Background

Glucocerebrosidase (GCase), encoded by the GBA1 gene, is a lysosomal hydrolase that converts glucosylceramide to glucose and ceramide. Loss of function homozygous, and compound heterozygous missense mutations in GBA1 are associated with the accumulation of glucosylceramide and the lysosomal storage disorder Gaucher’s disease (Sidransky, 2012). Whereas heterozygous mutations in GBA1 are associated with increased risk of developing the neurodegenerative movement disorder Parkinson’s disease (PD) (Sidransky and Lopez, 2012). While GBA1 mutations occur in approximately 5-15% of PD cases (Neumann et al., 2009; Sidransky et al., 2009; Lesage et al., 2011), reduced GCase activity is also observed in PD patients without GBA1 mutations (Murphy et al., 2014; Alcalay et al., 2015; Atashrazm et al., 2018), and there is increasing evidence supporting the notion that restoring GCase function is a valid therapeutic option for PD (Schapira 2015; Sardi et al., 2018). Subsequently, a number of small molecule chaperones have been described that can restore GCase function (Khanna et al., 2010 and 2012; Patnaik et al., 2012; McNeill et al., 2014).

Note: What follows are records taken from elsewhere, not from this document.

(* ===== verification/_CoqProject ===== *)
-Q . S2P
Prelude.v
Pools.v
Replay.v
Tai64n.v
Ratelimiter.v
Checksum.v
Messages.v
NoiseHelpers.v
ToyCrypto.v
Text.v
Netip.v
Cookie.v
AllowedIPs.v
TrieBits.v
Trie.v
Routing.v
RoutingSpec.v
State.v
IndexTable.v
Timers.v
Handshake.v
Session.v
Initiations.v
Send.v
Nonces.v
Staging.v
Receive.v
Device.v
Uapi.v
Transport.v
Queues.v
WellFormed.v
Safety.v
DeviceSafety.v
UapiSafety.v
Machine.v
UapiSpec.v
UapiServe.v
Delivery.v
Offload.v
GsoSpec.v
Gro.v
GroSpec.v
GroCoalesce.v
GroInvariant.v
GroLoop.v
GroAccount.v
GroWrite.v
GroRoundtrip.v
Sockets.v
BindStd.v
BindSpec.v
BindSend.v
BindRecv.v
BindDeliver.v
BindOpen.v
RouteListener.v
TunDevices.v
Resources.v
TunCreate.v
AsyncFile.v
NamedPipe.v
UapiListen.v
Encodings.v
Stun.v
Config.v
KeyUtils.v
Engine.v
EngineRuns.v
EngineSpec.v
DomainName.v
Resolver.v
ResolverSpec.v
ResolverLookup.v
Netstack.v
NetstackSpec.v
WinRing.v
WinRingSpec.v
VpnEngine.v
Frp.v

The assessment of GCase activity in PD patients can help inform which patients may benefit from such therapies, by identifying those with reduced enzyme activity. Assessment of GCase activity could also be used to gauge the efficacy of proposed therapies to restore GCase function. The efficacy of chaperone-based therapies for restoring GCase function have predominantly been assessed by measuring changes in GCase protein by immunoblotting, or by indirectly measuring GCase activity using mass spectrometry-based assays. Although these approaches have proven useful and do have advantages (Wolf et al., 2018), they are also limited in their ability to distinguish between blood cell types, assay GCase activity in intact living cells, and are potentially less clinically amenable than other techniques. Another current approach to measuring GCase activity involves the use of the non-natural substrate 4-MUG (4-Methylumbelliferyl β-D-galactopyranoside), which when cleaved by GCase produces the fluorescent product 4-methylumbelliferon (4-MU). However, 4-MUG is also a substrate for non-lysosomal GCase (encoded by GBA2) (Boot et al., 2007) requiring the purification of lysosomes or performing the assay at distinguishing pH to add specificity.

The current protocol presented here utilises a selective lysosomal GCase substrate 5-(Pentafluorobenzoylamino) Fluorescein Di-beta-D-Glucopyranoside (PFB-FDGlu), which is metabolised by GCase to yield fluorescein. PFB-FDGlu is cell permeable and can be used with a flow cytometer to measure GCase activity in living cells on a single-cell basis. This protocol has been adapted from earlier studies describing and validating the use of PFB-FDGlu for assessing GCase activity, primarily in the context of Gaucher’s disease (Lorincz et al., 1997; van Es et al., 1997; Rudensky et al., 2003). The ability to combine PFB-FDGlu with other phenotypic indicators, such as a viability stain and antibodies to label cell surface markers is advantageous, as it enables identification of distinct target cell populations in which GCase activity may be modulated.